Task objective = Set down exactly the lines below, starting at the one that contains "rows returned are, in" and ending at the one that contains "Theorem cleanse_data_fills_with_empty_string data", with both of those lines included and nothing else.

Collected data
[Start of Attachment]

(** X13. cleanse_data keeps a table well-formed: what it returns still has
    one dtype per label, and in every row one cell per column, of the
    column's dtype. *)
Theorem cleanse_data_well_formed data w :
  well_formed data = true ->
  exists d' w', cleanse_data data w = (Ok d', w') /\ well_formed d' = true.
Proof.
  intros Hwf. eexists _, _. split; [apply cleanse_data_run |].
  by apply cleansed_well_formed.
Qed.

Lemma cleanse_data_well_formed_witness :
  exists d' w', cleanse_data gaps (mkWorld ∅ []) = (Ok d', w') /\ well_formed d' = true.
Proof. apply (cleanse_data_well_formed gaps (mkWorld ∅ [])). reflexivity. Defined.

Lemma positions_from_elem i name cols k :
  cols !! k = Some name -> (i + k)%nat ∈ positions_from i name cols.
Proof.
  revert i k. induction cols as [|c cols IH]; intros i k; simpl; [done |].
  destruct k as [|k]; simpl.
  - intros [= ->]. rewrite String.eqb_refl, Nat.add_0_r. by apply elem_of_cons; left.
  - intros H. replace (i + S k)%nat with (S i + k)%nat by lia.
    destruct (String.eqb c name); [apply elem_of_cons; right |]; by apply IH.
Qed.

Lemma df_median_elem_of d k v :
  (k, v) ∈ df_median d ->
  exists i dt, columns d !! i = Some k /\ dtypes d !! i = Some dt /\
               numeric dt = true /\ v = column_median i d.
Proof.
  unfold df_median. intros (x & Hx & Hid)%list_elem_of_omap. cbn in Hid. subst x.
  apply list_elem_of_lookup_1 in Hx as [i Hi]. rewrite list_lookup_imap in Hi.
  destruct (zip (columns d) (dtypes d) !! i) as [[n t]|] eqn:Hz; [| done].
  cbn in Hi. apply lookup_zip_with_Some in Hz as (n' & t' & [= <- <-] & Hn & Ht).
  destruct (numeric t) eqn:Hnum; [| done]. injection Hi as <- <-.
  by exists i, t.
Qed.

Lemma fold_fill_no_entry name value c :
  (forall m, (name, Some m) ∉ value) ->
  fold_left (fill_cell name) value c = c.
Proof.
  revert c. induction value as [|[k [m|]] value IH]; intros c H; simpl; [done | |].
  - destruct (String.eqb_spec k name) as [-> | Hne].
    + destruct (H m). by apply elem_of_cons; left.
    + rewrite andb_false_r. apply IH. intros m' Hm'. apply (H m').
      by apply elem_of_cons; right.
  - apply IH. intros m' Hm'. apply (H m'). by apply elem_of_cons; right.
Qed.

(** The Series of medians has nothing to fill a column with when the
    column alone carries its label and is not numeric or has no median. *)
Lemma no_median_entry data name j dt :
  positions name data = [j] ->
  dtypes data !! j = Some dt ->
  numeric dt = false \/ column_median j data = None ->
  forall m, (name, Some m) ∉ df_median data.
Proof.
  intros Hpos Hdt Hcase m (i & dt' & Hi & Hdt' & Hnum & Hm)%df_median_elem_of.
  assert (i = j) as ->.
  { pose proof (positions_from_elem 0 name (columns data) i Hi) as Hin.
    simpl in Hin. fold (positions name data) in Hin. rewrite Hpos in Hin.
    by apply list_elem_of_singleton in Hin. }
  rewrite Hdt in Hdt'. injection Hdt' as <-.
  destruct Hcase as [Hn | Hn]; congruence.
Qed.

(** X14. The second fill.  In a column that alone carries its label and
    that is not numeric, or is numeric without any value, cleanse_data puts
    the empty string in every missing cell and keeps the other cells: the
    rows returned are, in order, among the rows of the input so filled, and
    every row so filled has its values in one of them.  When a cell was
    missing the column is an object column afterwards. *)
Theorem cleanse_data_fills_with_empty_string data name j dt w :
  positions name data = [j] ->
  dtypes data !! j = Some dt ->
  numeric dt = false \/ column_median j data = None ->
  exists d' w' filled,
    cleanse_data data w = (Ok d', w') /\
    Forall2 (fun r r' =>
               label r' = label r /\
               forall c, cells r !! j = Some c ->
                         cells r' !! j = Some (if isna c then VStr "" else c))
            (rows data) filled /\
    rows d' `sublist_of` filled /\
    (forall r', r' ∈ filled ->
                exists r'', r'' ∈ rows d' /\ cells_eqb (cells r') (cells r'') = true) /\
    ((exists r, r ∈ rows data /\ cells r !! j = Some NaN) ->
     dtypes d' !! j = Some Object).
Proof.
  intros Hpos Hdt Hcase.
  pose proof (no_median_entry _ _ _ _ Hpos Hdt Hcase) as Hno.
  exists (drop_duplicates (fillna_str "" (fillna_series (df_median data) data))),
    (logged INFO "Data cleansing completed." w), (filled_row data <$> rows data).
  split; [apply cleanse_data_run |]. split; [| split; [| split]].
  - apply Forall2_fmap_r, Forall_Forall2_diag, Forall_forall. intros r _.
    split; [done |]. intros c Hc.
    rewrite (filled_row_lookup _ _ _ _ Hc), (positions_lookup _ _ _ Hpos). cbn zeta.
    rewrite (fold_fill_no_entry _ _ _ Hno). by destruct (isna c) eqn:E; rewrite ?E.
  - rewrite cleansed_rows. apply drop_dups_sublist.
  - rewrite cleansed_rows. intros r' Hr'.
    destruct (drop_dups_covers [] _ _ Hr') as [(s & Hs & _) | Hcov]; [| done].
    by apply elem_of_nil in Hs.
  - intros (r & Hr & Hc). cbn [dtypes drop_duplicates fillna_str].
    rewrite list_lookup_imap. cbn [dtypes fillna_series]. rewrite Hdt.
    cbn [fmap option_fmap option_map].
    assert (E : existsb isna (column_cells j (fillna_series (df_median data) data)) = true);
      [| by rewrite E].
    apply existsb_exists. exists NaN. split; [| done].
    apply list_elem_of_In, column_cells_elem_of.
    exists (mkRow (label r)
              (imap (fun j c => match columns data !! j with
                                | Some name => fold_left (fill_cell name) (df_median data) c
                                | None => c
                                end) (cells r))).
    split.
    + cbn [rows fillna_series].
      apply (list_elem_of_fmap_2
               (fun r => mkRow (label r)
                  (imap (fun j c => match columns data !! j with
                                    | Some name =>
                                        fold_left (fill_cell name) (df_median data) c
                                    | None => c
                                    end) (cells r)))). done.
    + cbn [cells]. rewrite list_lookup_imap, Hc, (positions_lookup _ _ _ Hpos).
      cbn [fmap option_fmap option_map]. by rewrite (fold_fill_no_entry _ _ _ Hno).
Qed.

[End of Attachment]

Solution to this exercise =
    rows returned are, in order, among the rows of the input so filled, and
    every row so filled has its values in one of them.  When a cell was
    missing the column is an object column afterwards. *)
Theorem cleanse_data_fills_with_empty_string data name j dt w :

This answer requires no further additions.